Cuantas veces habré oído “¡no sé como meterle la fruta, no hay manera!”

Una vez más y antes de adentrarme en el tema de hoy, me gustaría recordaros que el zumo no es una buena opción ni sustituye a la fruta en trozo.

Está claro que no es el caso de todos los niños, a muchos les encanta la fruta y más aun la de la época estival. El verano nos trae frutas que invitan a ser consumidas con esos brillantes y llamativos colores. El calor hace que el cuerpo nos pida el agua de estas frutas y el sol sus vitaminas y antioxidantes.

Eli Gallego_dietista_Hondarribia

Si vuestro hijo es consumidor de fruta a diario, ¡perfecto! Y bien por ti por la parte que te toca. Si no es así, si tu niño se niega a probar la fruta mi primer consejo es que no dejes de insistir, aunque sin obligar. Ofrécele siempre varias frutas, a diario. Puede que te pase como a mí, que durante un año me llevé cada día la fruta de vuelta a casa. Pero la clave es que los que se acaban aburriendo son ellos y no tú. Repito: “INSISTE A DIARIO”. Normalmente es el adulto el que después de un par de semanas, un mes… da por imposible el tema y deja de llevar la pieza de fruta por aburrimiento, y porque además se estropea.

 

¿ Y SI HACEMOS UNOS HELADOS CASEROS?

De esta manera aprovechamos la fruta y puede que así consigamos que los txiki la coman.

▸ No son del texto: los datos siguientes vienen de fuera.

(** ** Encoder and decoder blocks: when the call returns *)

(** What the result of a process block says about its sequence. *)
Lemma process_block_call_result (sequence : string) (num_hidden : Z)
    (dropout : float) (prefix : string) (data : Symbol)
    (prev : option Symbol) (length : Z) :
  match PB.__call__ (PB.__init__ sequence num_hidden dropout prefix)
                    data prev length with
  | Ok _ => all_known sequence && negb (is_None prev && str_in "r" sequence)
            = true
  | Raise _ => all_known sequence && negb (is_None prev && str_in "r" sequence)
               = false
  end.
Proof.
  rewrite process_block_call_cases.
  destruct (all_known sequence) eqn:Hall.
  - destruct (str_not sequence) eqn:Hnot.
    { destruct sequence; [| discriminate Hnot].
      cbn [str_in]. rewrite andb_false_r. reflexivity. }
    destruct (is_None prev && str_in "r" sequence); [reflexivity |].
    destruct (for_steps_known
                (PB.__init__ sequence num_hidden dropout prefix)
                prev length sequence Hall
                (init_layer_norm sequence num_hidden dropout prefix) data)
      as [out Hout].
    rewrite Hout. reflexivity.
  - rewrite (all_known_nonempty _ Hall).
    destruct (not_all_known_first_unknown sequence Hall) as [c Hu].
    rewrite (for_steps_unknown
               (PB.__init__ sequence num_hidden dropout prefix)
               prev length sequence c
               (init_layer_norm sequence num_hidden dropout prefix) Hu).
    destruct (is_None prev && str_in "r" sequence); reflexivity.
Qed.

Lemma pre_block_result (sequence : string) (num_hidden : Z)
    (dropout : float) (prefix : string) (data : Symbol) (length : Z) :
  match PB.__call__ (PB.__init__ sequence num_hidden dropout prefix)
                    data None length with
  | Ok _ => valid_preprocess sequence = true
  | Raise _ => valid_preprocess sequence = false
  end.
Proof.
  exact (process_block_call_result sequence num_hidden dropout prefix
           data None length).
Qed.

Lemma post_block_result (sequence : string) (num_hidden : Z)
    (dropout : float) (prefix : string) (data prev : Symbol) (length : Z) :
  match PB.__call__ (PB.__init__ sequence num_hidden dropout prefix)
                    data (Some prev) length with
  | Ok _ => valid_postprocess sequence = true
  | Raise _ => valid_postprocess sequence = false
  end.
Proof.
  pose proof (process_block_call_result sequence num_hidden dropout prefix
                data (Some prev) length) as H.
  cbn [is_None andb negb] in H. rewrite andb_true_r in H. exact H.
Qed.

(** Decide one stage of a block from the validity of its sequence. *)
Ltac decide_stage lemma :=
  match goal with
  | |- context [PB.__call__ (PB.__init__ ?s ?n ?d ?p) ?x None ?l] =>
      let H := fresh "Hstage" in
      pose proof (pre_block_result s n d p x l) as H;
      destruct (PB.__call__ (PB.__init__ s n d p) x None l);
      cbn [Py.bind]
  | |- context [PB.__call__ (PB.__init__ ?s ?n ?d ?p) ?x (Some ?y) ?l] =>
      let H := fresh "Hstage" in
      pose proof (post_block_result s n d p x y l) as H;
      destruct (PB.__call__ (PB.__init__ s n d p) x (Some y) l);
      cbn [Py.bind]
  end.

Evidentemente no es lo mismo que comerla en trozo pero es rico, saludable, nutritivo, e infinitamente mejor que el zumo. Y si tenéis un niño que ya come fruta en trozo, no dejéis de tomar nota, ya que es una opción muy saludable y seguro que le encanta.

Trocea las piezas de fruta que se vayan quedando demasiado maduras para ser consumidas en entero: plátanos, briñones, cerezas, melocotones, kiwis…y mételas en tuppers o en bolsitas en el congelador.

De esta forma cuanto os apetezca un helado rico y cremoso, podréis hacerlo con estas frutas que previamente habéis congelado, añadiéndole un yogur cremoso, queso frewco batido o mascarpone…

Si le quieres dar más sabor, le podéis añadir un poquito de coco rallado, canela, cacao puro en polvo o rallar una onza de chocolate negro, cremas de frutos secos caseras (si son compradas asegúrate que son 100% lo que dicen ser, que sean cacahuetes hechos puré, o avellanas, o sésamo pero sin más ingredientes).

Batís bien los ingredientes y en principio están listos para consumir pero si preferís el formato polo al de la bola de helado, podéis meterlos en sus moldes y volver a congelar. También los podéis congelar en bloque y sacar bolas de helado posteriormente.